American cartoonist (1923–1996)

Alex Kotzky (September 11, 1923 – September 26, 1996) was a cartoonist best known for his three decades of work on the comic strip Apartment 3-G, originally distributed by Publishers Syndicate.

== Biography ==
=== Early life and education ===
Born in New York City, Kotzky studied at Pratt Institute and attended the Art Students League on a 1941 scholarship. While still a student, he answered a newspaper ad for a comic book artist and worked in 1940 with Chad Grothkopf on features for National/DC Comics, including such characters as Johnny Quick, Sandman, Three Aces and Detective Chimp.

===Comics===
While working on Blackhawk and Espionage, he drew backgrounds for Will Eisner's The Spirit. He worked on Plastic Man, Doll Man, Kid Eternity and Manhunter for Quality Comics from 1946 to 1951. He drew horror, Western, and war comics for Ziff-Davis Comics.

Freelancing in 1954, he did illustrations for medical magazines and the Johnstone and Cushing ad agency. He also did at least two booklets for Will Eisner's American Visuals, the General Motors Informational Rack Booklet GM-IR-56-35: "The Story of the Olympics," and American Trucking Association's "Heroes of the Highways." With Allen Saunders, he did a Philip Morris comic strip advertisement series, "Duke" Handy (which launched March 30, 1958, and ran until September 14 of that year) while also ghosting for newspaper strips (Steve Canyon, The Heart of Juliet Jones, Big Ben Bolt).

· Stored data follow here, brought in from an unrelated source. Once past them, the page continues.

(** The result matrix after such a point. *)
Definition ZmAfter (ave : Z) (C : Ctl) (k1 k2 : Core) (vs : list Q)
    (z' : list (list Q)) : Prop :=
  if c_doBypass C then z' = c_Zm C
  else np_set2 (c_Zm C) (k_point k1) (k_point k2) (mean ave vs) = Some z'.

(** [next] on the part of a classifier the loop branches on. *)
Definition bump (k : Core) (v : Q) : Core :=
  set_k_x v (set_k_point (k_point k + 1)%Z k).

(** [moreToCome] *)
Definition more (k : Core) : bool := (k_point k + 1 <? k_points k)%Z.

Definition cmdOf (k : Core) : string := sizeCommand (k_kind k).

(** After a row: what [Ui.next] does when the scan goes on.  [C1] and [O1]
    are the control state and the visible events once the row is written,
    [C'] and [O'] those when [Ui.next] returns. *)
Definition Moved (cfg : Config) (C1 : Ctl) (k1 k2 : Core) (O1 : list Vis)
    (C' : Ctl) (O' : list Vis) : Prop :=
  (* the next inner point *)
  (more k2 = true
   /\ exists v2,
        np_get (k_X k2) (k_point k2 + 1) = Some v2
        /\ C' = set_c_second (Some (bump k2 v2)) C1
        /\ O' = VSet Second (cmdOf k2) v2 :: O1)
  (* the next outer point, and the inner sweep from its start *)
  \/ (more k2 = false /\ more k1 = true
      /\ exists v1 v2,
           np_get (k_X k1) (k_point k1 + 1) = Some v1
           /\ np_get (k_X k2) 0 = Some v2
           /\ C' = set_c_second (Some (bump (set_k_point (-1)%Z k2) v2))
                      (set_c_first (Some (bump k1 v1))
                         (set_c_startRow true (set_c_doBypass false C1)))
           /\ O' = VSet Second (cmdOf k2) v2 :: VSet First (cmdOf k1) v1 :: O1)
  (* the final bypass sweep *)
  \/ (more k2 = false /\ more k1 = false
      /\ c_finalBypass C1 = false /\ Bypass cfg = true
      /\ exists v2,
           np_get (k_X k2) 0 = Some v2
           /\ C' = set_c_second (Some (bump (set_k_point (-1)%Z k2) v2))
                      (set_c_startRow true
                         (set_c_finalBypass true (set_c_doBypass true C1)))
           /\ O' = VSet Second (cmdOf k2) v2 :: O1).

In 1955/56 he did interior illustrations for the Ziff-Davis science fiction magazines If and Amazing Stories.

Kotzky and writer Nicholas P. Dallis launched Apartment 3-G in 1961. Kotzky, who drew and inked in a tight and crisp realistic style, was the artist of Apartment 3-G for more than 30 years. When Dallis died in 1991, Kotzky began writing the strip.

After a struggle with kidney disease, Kotzky died in 1996. The strip was continued by Kotzky's son, Brian, with writer Lisa Trusiani.

==Awards==
Kotzky received the National Cartoonists Society Story Comic Strip Award for 1968 for his work on Apartment 3-G.